WHAT TO WORK ON
Print the lines in the listing below that fall between the line with "cbn [cut_blank]. destruct" and the line with "revert c t.", those two lines included, exactly as they stand and with nothing else.

============

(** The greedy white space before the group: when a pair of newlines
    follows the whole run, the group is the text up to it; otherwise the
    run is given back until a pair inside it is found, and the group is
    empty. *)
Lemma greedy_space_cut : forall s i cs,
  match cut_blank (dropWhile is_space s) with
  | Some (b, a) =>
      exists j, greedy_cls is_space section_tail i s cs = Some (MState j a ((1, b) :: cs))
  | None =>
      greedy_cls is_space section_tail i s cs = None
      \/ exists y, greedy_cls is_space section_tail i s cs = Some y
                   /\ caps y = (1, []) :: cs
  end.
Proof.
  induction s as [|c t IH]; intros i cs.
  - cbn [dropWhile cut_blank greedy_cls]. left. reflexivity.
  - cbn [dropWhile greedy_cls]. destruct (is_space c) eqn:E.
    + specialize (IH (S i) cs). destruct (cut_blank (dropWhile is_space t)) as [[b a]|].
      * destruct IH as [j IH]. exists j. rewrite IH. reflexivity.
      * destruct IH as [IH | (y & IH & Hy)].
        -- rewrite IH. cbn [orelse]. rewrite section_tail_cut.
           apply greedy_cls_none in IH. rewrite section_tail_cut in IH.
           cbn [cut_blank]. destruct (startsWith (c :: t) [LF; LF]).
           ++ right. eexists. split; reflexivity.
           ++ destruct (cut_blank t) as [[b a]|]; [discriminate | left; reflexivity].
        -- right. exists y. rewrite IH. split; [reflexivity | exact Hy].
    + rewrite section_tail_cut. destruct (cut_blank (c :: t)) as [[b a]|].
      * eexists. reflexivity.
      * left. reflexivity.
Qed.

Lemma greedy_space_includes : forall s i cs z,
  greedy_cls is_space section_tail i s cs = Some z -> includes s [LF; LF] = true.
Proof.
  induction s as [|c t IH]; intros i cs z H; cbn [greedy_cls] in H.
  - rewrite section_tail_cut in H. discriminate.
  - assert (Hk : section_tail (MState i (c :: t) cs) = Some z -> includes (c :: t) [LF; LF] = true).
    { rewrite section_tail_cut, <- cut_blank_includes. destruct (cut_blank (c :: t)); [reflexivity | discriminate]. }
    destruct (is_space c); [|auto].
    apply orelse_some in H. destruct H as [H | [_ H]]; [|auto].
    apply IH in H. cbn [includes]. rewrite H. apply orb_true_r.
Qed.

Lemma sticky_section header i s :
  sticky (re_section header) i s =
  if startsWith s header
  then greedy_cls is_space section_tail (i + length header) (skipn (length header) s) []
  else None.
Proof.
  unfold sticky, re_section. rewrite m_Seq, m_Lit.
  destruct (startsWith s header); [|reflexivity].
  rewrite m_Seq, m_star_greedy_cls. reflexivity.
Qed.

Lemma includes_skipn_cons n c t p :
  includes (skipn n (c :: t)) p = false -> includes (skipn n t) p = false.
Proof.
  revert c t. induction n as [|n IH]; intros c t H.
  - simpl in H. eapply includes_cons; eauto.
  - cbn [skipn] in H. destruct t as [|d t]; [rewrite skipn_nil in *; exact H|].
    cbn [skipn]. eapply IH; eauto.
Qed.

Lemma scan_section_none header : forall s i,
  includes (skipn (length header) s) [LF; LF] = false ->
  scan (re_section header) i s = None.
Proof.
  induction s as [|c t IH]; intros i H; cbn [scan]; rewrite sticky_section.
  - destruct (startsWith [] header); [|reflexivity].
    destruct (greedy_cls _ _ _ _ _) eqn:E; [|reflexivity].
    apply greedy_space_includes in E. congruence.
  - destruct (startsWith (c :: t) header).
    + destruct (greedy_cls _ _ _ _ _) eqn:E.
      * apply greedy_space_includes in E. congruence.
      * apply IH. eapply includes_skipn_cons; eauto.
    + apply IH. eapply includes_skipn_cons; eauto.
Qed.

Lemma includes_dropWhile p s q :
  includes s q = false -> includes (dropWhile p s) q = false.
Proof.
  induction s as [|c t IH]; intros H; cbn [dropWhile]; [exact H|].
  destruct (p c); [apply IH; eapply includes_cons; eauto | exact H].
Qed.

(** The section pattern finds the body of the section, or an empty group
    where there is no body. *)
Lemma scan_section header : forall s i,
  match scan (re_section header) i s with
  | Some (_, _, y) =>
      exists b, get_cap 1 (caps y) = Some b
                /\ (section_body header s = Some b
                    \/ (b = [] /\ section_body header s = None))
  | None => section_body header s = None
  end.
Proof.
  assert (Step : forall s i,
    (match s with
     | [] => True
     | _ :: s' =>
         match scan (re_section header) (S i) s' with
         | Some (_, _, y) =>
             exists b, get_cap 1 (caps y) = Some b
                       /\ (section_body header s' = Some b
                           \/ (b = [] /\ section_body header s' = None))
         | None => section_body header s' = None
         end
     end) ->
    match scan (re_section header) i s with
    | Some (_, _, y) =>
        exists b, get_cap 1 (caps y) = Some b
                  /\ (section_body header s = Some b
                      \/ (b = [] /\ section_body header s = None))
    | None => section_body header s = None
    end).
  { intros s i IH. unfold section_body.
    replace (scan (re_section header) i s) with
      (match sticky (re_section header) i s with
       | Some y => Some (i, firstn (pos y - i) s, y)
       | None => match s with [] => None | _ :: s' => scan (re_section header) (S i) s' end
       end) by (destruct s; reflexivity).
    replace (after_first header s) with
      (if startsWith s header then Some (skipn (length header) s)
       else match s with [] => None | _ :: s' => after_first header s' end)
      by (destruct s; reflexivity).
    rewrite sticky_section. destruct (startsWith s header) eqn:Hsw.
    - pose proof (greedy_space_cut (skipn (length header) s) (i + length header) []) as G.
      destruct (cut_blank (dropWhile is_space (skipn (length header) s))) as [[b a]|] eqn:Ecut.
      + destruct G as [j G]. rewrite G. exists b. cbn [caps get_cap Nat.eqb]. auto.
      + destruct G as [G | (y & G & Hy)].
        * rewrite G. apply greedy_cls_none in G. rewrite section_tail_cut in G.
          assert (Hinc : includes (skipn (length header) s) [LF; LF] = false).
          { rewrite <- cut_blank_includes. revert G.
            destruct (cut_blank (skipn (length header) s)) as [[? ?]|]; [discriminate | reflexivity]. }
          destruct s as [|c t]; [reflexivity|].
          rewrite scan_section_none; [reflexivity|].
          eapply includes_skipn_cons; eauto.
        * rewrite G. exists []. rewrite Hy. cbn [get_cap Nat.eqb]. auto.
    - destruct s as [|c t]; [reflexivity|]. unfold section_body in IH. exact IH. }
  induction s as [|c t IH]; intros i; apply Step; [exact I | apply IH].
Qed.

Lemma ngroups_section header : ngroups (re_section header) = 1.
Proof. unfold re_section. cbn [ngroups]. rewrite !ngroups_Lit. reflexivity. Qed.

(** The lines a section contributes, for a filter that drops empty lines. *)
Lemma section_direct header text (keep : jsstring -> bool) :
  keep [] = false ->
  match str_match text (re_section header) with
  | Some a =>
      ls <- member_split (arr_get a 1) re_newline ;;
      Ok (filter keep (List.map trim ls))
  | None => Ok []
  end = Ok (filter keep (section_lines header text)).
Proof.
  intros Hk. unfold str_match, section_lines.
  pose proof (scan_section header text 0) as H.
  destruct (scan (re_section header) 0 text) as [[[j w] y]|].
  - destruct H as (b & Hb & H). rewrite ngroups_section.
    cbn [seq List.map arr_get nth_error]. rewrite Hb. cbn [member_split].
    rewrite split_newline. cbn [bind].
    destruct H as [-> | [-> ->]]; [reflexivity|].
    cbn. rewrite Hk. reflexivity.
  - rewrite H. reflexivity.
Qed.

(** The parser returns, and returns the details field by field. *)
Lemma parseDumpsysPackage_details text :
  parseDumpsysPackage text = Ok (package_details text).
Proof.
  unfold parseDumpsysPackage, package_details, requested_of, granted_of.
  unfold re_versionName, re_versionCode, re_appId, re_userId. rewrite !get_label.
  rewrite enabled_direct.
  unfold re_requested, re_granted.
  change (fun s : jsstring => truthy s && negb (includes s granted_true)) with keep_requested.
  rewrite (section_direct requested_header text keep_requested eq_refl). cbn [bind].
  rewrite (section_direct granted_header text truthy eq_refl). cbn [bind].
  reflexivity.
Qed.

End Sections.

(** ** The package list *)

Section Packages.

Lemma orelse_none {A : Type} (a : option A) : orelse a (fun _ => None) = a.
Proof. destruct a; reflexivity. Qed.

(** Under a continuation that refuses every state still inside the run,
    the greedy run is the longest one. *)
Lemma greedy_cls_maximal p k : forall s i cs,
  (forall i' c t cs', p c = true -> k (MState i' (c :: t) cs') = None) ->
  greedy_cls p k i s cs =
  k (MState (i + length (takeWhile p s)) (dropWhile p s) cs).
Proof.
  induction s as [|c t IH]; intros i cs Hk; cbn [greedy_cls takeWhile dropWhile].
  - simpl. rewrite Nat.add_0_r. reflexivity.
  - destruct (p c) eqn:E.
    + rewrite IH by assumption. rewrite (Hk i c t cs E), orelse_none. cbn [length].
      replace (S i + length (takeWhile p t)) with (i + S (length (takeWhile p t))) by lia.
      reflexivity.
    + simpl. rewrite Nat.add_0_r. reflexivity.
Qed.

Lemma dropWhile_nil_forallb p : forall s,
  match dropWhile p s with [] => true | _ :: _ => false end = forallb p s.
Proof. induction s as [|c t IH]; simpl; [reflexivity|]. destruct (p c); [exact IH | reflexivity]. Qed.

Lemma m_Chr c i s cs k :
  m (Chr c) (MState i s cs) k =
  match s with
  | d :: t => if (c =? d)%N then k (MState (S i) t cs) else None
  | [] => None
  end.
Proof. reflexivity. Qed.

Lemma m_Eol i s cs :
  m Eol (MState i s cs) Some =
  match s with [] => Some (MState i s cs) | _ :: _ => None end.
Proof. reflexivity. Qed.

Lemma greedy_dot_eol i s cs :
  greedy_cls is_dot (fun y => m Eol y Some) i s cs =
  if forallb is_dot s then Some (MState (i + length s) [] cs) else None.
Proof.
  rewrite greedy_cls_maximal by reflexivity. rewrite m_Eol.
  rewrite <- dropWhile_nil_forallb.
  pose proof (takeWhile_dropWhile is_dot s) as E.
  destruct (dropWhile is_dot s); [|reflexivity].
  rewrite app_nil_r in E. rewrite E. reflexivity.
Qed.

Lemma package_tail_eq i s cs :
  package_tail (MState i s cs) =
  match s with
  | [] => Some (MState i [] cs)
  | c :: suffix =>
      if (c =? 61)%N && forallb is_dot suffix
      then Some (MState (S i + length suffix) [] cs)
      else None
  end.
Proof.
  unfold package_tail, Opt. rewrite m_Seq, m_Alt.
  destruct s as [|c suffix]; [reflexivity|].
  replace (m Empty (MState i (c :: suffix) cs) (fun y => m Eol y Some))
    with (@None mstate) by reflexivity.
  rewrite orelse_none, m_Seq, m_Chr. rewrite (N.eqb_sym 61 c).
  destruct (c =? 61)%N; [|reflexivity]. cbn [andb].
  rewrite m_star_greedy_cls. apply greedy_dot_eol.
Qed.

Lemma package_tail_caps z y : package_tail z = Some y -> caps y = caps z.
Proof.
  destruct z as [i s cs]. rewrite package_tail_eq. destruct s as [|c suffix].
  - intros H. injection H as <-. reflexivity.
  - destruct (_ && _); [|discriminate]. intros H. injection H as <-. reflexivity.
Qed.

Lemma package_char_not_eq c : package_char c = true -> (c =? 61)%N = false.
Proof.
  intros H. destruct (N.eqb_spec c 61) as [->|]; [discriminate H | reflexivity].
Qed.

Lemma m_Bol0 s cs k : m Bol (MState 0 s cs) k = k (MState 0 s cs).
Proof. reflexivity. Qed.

============

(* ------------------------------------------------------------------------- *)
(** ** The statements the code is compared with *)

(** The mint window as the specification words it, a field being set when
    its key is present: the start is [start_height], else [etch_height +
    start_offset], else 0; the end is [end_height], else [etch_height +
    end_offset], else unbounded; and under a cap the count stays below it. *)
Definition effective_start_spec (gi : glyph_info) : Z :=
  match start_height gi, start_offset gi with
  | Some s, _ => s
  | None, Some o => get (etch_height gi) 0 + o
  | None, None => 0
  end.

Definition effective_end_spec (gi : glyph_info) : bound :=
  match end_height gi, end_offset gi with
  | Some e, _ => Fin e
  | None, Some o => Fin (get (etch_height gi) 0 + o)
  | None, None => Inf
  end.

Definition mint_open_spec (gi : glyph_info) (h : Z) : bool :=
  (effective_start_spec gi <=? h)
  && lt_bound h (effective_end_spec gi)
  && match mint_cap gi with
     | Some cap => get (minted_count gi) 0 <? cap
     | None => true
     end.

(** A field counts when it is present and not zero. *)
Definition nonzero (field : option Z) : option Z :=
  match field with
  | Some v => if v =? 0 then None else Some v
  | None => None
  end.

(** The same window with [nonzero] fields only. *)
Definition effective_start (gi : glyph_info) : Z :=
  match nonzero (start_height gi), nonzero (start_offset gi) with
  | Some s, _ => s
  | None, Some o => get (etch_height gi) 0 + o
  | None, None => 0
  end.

============

EXERCISE OUTPUT
           cbn [cut_blank]. destruct (startsWith (c :: t) [LF; LF]).
           ++ right. eexists. split; reflexivity.
           ++ destruct (cut_blank t) as [[b a]|]; [discriminate | left; reflexivity].
        -- right. exists y. rewrite IH. split; [reflexivity | exact Hy].
    + rewrite section_tail_cut. destruct (cut_blank (c :: t)) as [[b a]|].
      * eexists. reflexivity.
      * left. reflexivity.
Qed.

Lemma greedy_space_includes : forall s i cs z,
  greedy_cls is_space section_tail i s cs = Some z -> includes s [LF; LF] = true.
Proof.
  induction s as [|c t IH]; intros i cs z H; cbn [greedy_cls] in H.
  - rewrite section_tail_cut in H. discriminate.
  - assert (Hk : section_tail (MState i (c :: t) cs) = Some z -> includes (c :: t) [LF; LF] = true).
    { rewrite section_tail_cut, <- cut_blank_includes. destruct (cut_blank (c :: t)); [reflexivity | discriminate]. }
    destruct (is_space c); [|auto].
    apply orelse_some in H. destruct H as [H | [_ H]]; [|auto].
    apply IH in H. cbn [includes]. rewrite H. apply orb_true_r.
Qed.

Lemma sticky_section header i s :
  sticky (re_section header) i s =
  if startsWith s header
  then greedy_cls is_space section_tail (i + length header) (skipn (length header) s) []
  else None.
Proof.
  unfold sticky, re_section. rewrite m_Seq, m_Lit.
  destruct (startsWith s header); [|reflexivity].
  rewrite m_Seq, m_star_greedy_cls. reflexivity.
Qed.

Lemma includes_skipn_cons n c t p :
  includes (skipn n (c :: t)) p = false -> includes (skipn n t) p = false.
Proof.
  revert c t. induction n as [|n IH]; intros c t H.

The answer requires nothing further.